Agora esta senhora com os filhos não tem nada, absolutamente nada. Nós a conhecemos em um local de deslocamento temporário que apoiamos. Ela não sabe o que fazer porque o marido está morto, não há atividade comercial, não há lugar para ficar. E ela não sabe quando a situação vai melhorar, o que vai encontrar, que tipo de ajuda poderá conseguir. Isto apenas mostra o nível de terror, o nível de violência neste país e o impacto desta violência nas famílias.

O que você pode nos dizer sobre a situação da fome agora?

No Haiti não há empregos; não há emprego, mesmo no sector não formal não há nada. As famílias lutam diariamente para sobreviver. A comida é muito cara.

Não há como essas famílias terem renda. Na principal cidade do PaP queimaram muitas lojas, muitas fábricas, etc. Muitos locais incendiados proporcionavam alguns empregos às pessoas. E [as gangues] roubaram tudo daquelas famílias.

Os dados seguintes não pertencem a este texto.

(** * Shallow embedding of the review subsystem (reviewer.py, server.py)

    The Python functions of [reviewer.py] and the entry point of [server.py]
    are embedded as Rocq functions over an explicit model of their
    environment:

    - Python [str] values are Rocq [string]s (ASCII text);
    - every call into the environment (a [git] subprocess, [open(...).read()],
      a chat-completion request) is recorded, in order, in a log of [event]s
      and answered by an oracle of the [World] that may depend on the whole
      log so far;
    - a Python exception is the [Raise] outcome of the monad [M];
    - library functions whose behaviour is fixed outside the repository
      ([urllib.parse.unquote], [pathlib.Path.as_posix], [str()] of a
      non-string value, iteration order of a [set]) are fields of the
      [Runtime] class.

    Calls to [logger] only write to stderr and are left out. *)

From Stdlib Require Import String Ascii List ZArith Bool Arith Lia DecimalString.
Import ListNotations.
Open Scope list_scope.
Open Scope string_scope.


(** ** Python strings *)

Module Py.

Definition LF : ascii := ascii_of_nat 10.
Definition nl : string := String LF EmptyString.
Definition nlnl : string := String LF nl.

(** [str.isspace] on ASCII: TAB..CR, FS..US and SPACE; the same set is what
    [\s] matches in a [str] pattern of [re]. *)
Definition is_space (c : ascii) : bool :=
  let n := nat_of_ascii c in
  ((9 <=? n)%nat && (n <=? 13)%nat) || ((28 <=? n)%nat && (n <=? 32)%nat).

Fixpoint lstrip (s : string) : string :=
  match s with
  | EmptyString => EmptyString
  | String c s' => if is_space c then lstrip s' else s
  end.

Fixpoint rstrip (s : string) : string :=
  match s with
  | EmptyString => EmptyString
  | String c s' =>
      match rstrip s' with
      | EmptyString => if is_space c then EmptyString else String c EmptyString
      | r => String c r
      end
  end.

(** [s.strip()] *)
Definition strip (s : string) : string := rstrip (lstrip s).

(** Truthiness of a [str]: non-empty. *)
Definition truthy (s : string) : bool :=
  match s with EmptyString => false | _ => true end.

(** [s.split(sep)] for a one-character separator. *)
Fixpoint split (sep : ascii) (s : string) : list string :=
  match s with
  | EmptyString => [EmptyString]
  | String c s' =>
      if Ascii.eqb c sep then EmptyString :: split sep s'
      else match split sep s' with
           | h :: t => String c h :: t
           | [] => [String c EmptyString]
           end
  end.

(** [sep.join(l)] *)
Definition join (sep : string) (l : list string) : string := String.concat sep l.

(** [s.startswith(p)] *)
Definition startswith (p s : string) : bool := String.prefix p s.

(** [len(s)] *)
Definition len (s : string) : Z := Z.of_nat (String.length s).

(** [s[:n]] for [n >= 0] *)
Definition take (n : Z) (s : string) : string :=
  String.substring 0 (Z.to_nat n) s.
(** * g19.py: user-space driver for the G19 keyboard (LCD, backlight, keys)

    Shallow embedding of [src/g19.py] and the properties of its wire
    encodings, its key-state tracking and its command methods.

    Python values are embedded as follows: [int] as [Z] (unbounded, with
    [Z.land], [Z.lor], [Z.shiftl], [Z.shiftr] for [&], [|], [<<], [>>]),
    [float] as the binary64 primitive floats, lists and byte arrays as
    [list Z], the two [dict]s of key states as [gmap]s, exceptions as the
    [Raise] branch of [result]. *)

From Stdlib Require Import ZArith Lia List Bool.
From Stdlib Require Import Floats.PrimFloat Floats.FloatOps Floats.SpecFloat.
From Stdlib Require Import Numbers.Cyclic.Int63.Uint63.
From stdpp Require Import base option list gmap.
Import ListNotations.

#[local] Open Scope Z_scope.

(** ** Exceptions and results *)

(** The exception classes that the modelled code can raise.  [USBError]
    is [usb.USBError], raised by the device on a failed transfer. *)
Inductive exn : Set :=
| AssertionError
| ValueError
| IndexError
| KeyError
| AttributeError
| OverflowError
| USBError.

Inductive result (A : Type) : Type :=
| Ok (a : A)
| Raise (e : exn).
Arguments Ok {A} a.
Arguments Raise {A} e.

#[global] Instance result_ret : MRet result := fun A a => Ok a.
#[global] Instance result_bind : MBind result := fun A B k m =>
  match m with
  | Ok a => k a
  | Raise e => Raise e
  end.

Definition result_Z_eqb (a b : result Z) : bool :=
  match a, b with
  | Ok x, Ok y => x =? y
  | _, _ => false
  end.
(** * Flow-field particle sketches of encre: lesson 07 and the capstone

    A shallow embedding of [lessons/07_flow_fields/flow_fields_py5.py] and
    [lessons/17_capstone/capstone_py5.py].

    Numbers.  The sketches mix Python [int]s (grid indices, canvas size,
    cell size, age) with Python [float]s (positions, velocities, angles).
    Integers are [Z].  Floats are kept behind the interface [Num], with
    three instances: exact rationals ([Q], executable), where only the
    order of numbers and exact sums and products matter; binary64 itself
    (the kernel's primitive floats, executable), the arithmetic the
    sketches run in; and the reals ([R]), exact arithmetic with the real
    cosine and sine, which is what the formulas mean and not what the
    sketch computes.

    Library.  The functions of py5 that the sketches call ([cos], [sin],
    [noise], [TWO_PI], the generator behind [random]) live behind the
    interface [Py5].  [py5.constrain] and [py5.random] are written out from
    their documented behaviour.

    Effects.  A raised Python exception is the [Raise] branch of [result];
    module-level globals are the fields of an explicit sketch record; a
    method that mutates [self] returns the new object. *)

From Stdlib Require Import String Ascii DecimalString DecimalPos DecimalZ ZArith QArith Qround Qabs Reals List Bool Lia Lqa Lra.
From Stdlib Require PrimFloat SpecFloat FloatOps.
Import ListNotations.

Local Open Scope Z_scope.

(** ** Exceptions *)

Inductive exn : Type :=
| ZeroDivisionError
| IndexError
| KeyError.

Inductive result (A : Type) : Type :=
| Ok (a : A)
| Raise (e : exn).

Arguments Ok {A} a.
Arguments Raise {A} e.

Definition bind {A B : Type} (m : result A) (k : A -> result B) : result B :=
  match m with
  | Ok a => k a
  | Raise e => Raise e
  end.

Declare Scope result_scope.
Delimit Scope result_scope with result.
Notation "x <- m ;; k" := (bind m (fun x => k))
  (at level 61, m at next level, right associativity) : result_scope.
Notation "' pat <- m ;; k" := (bind m (fun x => match x with pat => k end))
  (at level 61, pat pattern, m at next level, right associativity) : result_scope.

(** [for a in l: acc = body(acc, a)], stopping at the first exception. *)
Fixpoint for_each {A S : Type} (l : list A) (body : S -> A -> result S) (acc : S)
  : result S :=
  match l with
  | [] => Ok acc
  | a :: l' => bind (body acc a) (for_each l' body)
  end.

(** ** Python lists and ranges *)

(** [l[i]]: a negative index counts from the end, anything outside raises. *)
Definition getitem {A : Type} (l : list A) (i : Z) : result A :=
  let n := Z.of_nat (length l) in
  let k := if i <? 0 then i + n else i in
  if (k <? 0) || (n <=? k) then Raise IndexError
  else match nth_error l (Z.to_nat k) with
       | Some a => Ok a
       | None => Raise IndexError
       end.

Fixpoint replace_nth {A : Type} (l : list A) (k : nat) (a : A) : list A :=
  match l, k with
  | [], _ => []
  | _ :: l', O => a :: l'
  | b :: l', S k' => b :: replace_nth l' k' a
  end.

(** [l[i] = a] *)
Definition setitem {A : Type} (l : list A) (i : Z) (a : A) : result (list A) :=
  let n := Z.of_nat (length l) in
  let k := if i <? 0 then i + n else i in
  if (k <? 0) || (n <=? k) then Raise IndexError
  else Ok (replace_nth l (Z.to_nat k) a).

(** [range(n)] *)
Definition range (n : Z) : list Z :=
  map Z.of_nat (seq 0 (Z.to_nat n)).

(** [range(0, n, 2)] *)
Definition range_step2 (n : Z) : list Z :=
  map (fun k => 2 * Z.of_nat k) (seq 0 (Z.to_nat ((n + 1) / 2))).

(** [range(n - 1, -1, -1)] *)
Definition range_down (n : Z) : list Z :=
  rev (range n).

(** [d[key]] on a dict with string keys, kept as a list of bindings. *)
Fixpoint dict_get {A : Type} (d : list (string * A)) (key : string) : result A :=
  match d with
  | [] => Raise KeyError
  | (k, a) :: d' => if String.eqb k key then Ok a else dict_get d' key
  end.

(** [d[key] = a] *)
Fixpoint dict_set {A : Type} (d : list (string * A)) (key : string) (a : A)
  : list (string * A) :=
  match d with
  | [] => [(key, a)]
  | (k, b) :: d' =>
      if String.eqb k key then (k, a) :: d' else (k, b) :: dict_set d' key a
  end.

(** ** Numbers behind an interface *)

Class Num (F : Type) : Type := {
  of_int : Z -> F;            (* an int used where a float is expected *)
  to_int : F -> Z;            (* int(x): truncation toward zero *)
  fadd : F -> F -> F;
  fsub : F -> F -> F;
  fmul : F -> F -> F;
  fdiv : F -> F -> F;         (* the quotient, for a divisor that is not zero *)
  fis0 : F -> bool;           (* x == 0 *)
  fltb : F -> F -> bool       (* x < y *)
}.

Você já viu algo que lhe deu esperança?

Achamos que há esperança porque estamos lá. Estamos tentando fazer alguma coisa. Mas não sabemos quando a situação irá melhorar. A situação continua muito complicada e volátil neste momento porque não temos qualquer apoio. Lutamos sozinhos para sobreviver diariamente, para ver como podemos alimentar as crianças, para nos proteger, para sobreviver.

Ficamos muito felizes em trabalhar com a CARE porque a CARE partilha a mesma filosofia que nós: tentar ajudar as pessoas necessitadas, especialmente [trabalhar] para reforçar a capacidade das organizações de mulheres para enfrentarem esta situação e serem capazes de apoiar outras mulheres e raparigas em toda a comunidade.